- _Required work_
Copy exactly the stretch of data below from the line with "area above 100" through the line with "pixels <> [] -> len pixels <= argLimit ->", including both of those lines.

(Saved data entries)
(** C4 (amended).  For a non-empty pixel list, with no more pixels than the
    engine accepts as spread arguments, whose tight bounding box has an
    area above 100 and is not covered by any band rectangle of area above
    100, [findBoundingRectangles] returns and the first region returned is
    that tight bounding box
    [(minX, minY, maxX - minX + 1, maxY - minY + 1)]. *)
Theorem C4_first_region_is_tight_box argLimit pixels w h :
  pixels <> [] -> len pixels <= argLimit ->
  100 < area (overallRegion pixels) ->
  (forall r, In r (bandCandidates pixels w h) -> 100 < area r ->
     covers r (overallRegion pixels) = false) ->
  exists out,
    Engine.findBoundingRectangles argLimit pixels w h = Some out /\
    hd_error out = Some (overallRegion pixels) /\
    tightBoundingBox pixels (overallRegion pixels).
Proof.
  intros Hne Hlim Ha Hc. exists (findBoundingRectangles pixels w h).
  split; [now apply Engine_within|].
  split; [|now apply overallRegion_tight].
  destruct (overall_heads_output pixels w h Hne Ha Hc) as [rest ->].
  reflexivity.
Qed.

(** A cluster of at most 50 pixels never has a band rectangle, so for it the
    area condition alone decides. *)
Lemma small_cluster_output pixels w h :
  pixels <> [] -> len pixels <= 50 ->
  100 < area (overallRegion pixels) ->
  findBoundingRectangles pixels w h = [overallRegion pixels].
Proof.
  intros Hne Hlen Ha. rewrite findBoundingRectangles_nonempty by assumption.
  rewrite candidateRegions_eq, few_pixels_no_bands by assumption.
  unfold uniqueRegions, areaFiltered. cbn [filter].
  apply Z.ltb_lt in Ha. rewrite Ha. reflexivity.
Qed.

Lemma C4_first_region_is_tight_box_witness :
  rowAndCorners <> [] /\
  len rowAndCorners <= 65536 /\
  100 < area (overallRegion rowAndCorners) /\
  (forall r, In r (bandCandidates rowAndCorners 100 100) -> 100 < area r ->
     covers r (overallRegion rowAndCorners) = false) /\
  exists out,
    Engine.findBoundingRectangles 65536 rowAndCorners 100 100 = Some out /\
    hd_error out = Some (overallRegion rowAndCorners) /\
    tightBoundingBox rowAndCorners (overallRegion rowAndCorners).
Proof.
  assert (H1 : rowAndCorners <> []) by discriminate.
  assert (H2 : len rowAndCorners <= 65536) by (vm_compute; discriminate).
  assert (H3 : 100 < area (overallRegion rowAndCorners))
    by (vm_compute; reflexivity).
  assert (H4 : forall r, In r (bandCandidates rowAndCorners 100 100) ->
                 100 < area r -> covers r (overallRegion rowAndCorners) = false).
  { intros r Hr _.
    assert (E : bandCandidates rowAndCorners 100 100 = [DiffRegion.mk 15 15 70 11])
      by (vm_compute; reflexivity).
    rewrite E in Hr. destruct Hr as [<-|[]]. vm_compute. reflexivity. }
  repeat (split; [assumption|]).
  exact (C4_first_region_is_tight_box 65536 rowAndCorners 100 100 H1 H2 H3 H4).
Defined.

(** C5, as stated, fails: on the 100 by 100 image whose diff pixels are
    exactly row 90 the only region returned is [(0, 85, 100, 11)], rows 85
    to 95.  No returned region has the vertical extent of the band with its
    15px vicinity and the 5px padding, clamped to the image (rows 70 to 99),
    and none covers the band's rows 90 to 99. *)
Lemma C5_counterexample :
  findBoundingRectangles row90 100 100 = [DiffRegion.mk 0 85 100 11] /\
  ~ (exists r, In r (findBoundingRectangles row90 100 100) /\
       DiffRegion.x r = 0 /\ DiffRegion.width r = 100 /\
       DiffRegion.y r <= Z.max 0 (90 - 15 - 5) /\
       Z.min 100 (90 + 10 + 15 + 5) <= DiffRegion.y r + DiffRegion.height r) /\
  ~ (exists r, In r (findBoundingRectangles row90 100 100) /\
       DiffRegion.y r <= 90 /\
       90 + 10 <= DiffRegion.y r + DiffRegion.height r).
Proof.
  assert (E : findBoundingRectangles row90 100 100 = [DiffRegion.mk 0 85 100 11])
    by (vm_compute; reflexivity).
  rewrite E. split; [reflexivity|]. split.
  - intros [r [[<-|[]] H]]. cbn in H. lia.
  - intros [r [[<-|[]] H]]. cbn in H. lia.
Qed.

- _Finished exercise_
    area above 100 and is not covered by any band rectangle of area above
    100, [findBoundingRectangles] returns and the first region returned is
    that tight bounding box
    [(minX, minY, maxX - minX + 1, maxY - minY + 1)]. *)
Theorem C4_first_region_is_tight_box argLimit pixels w h :
  pixels <> [] -> len pixels <= argLimit ->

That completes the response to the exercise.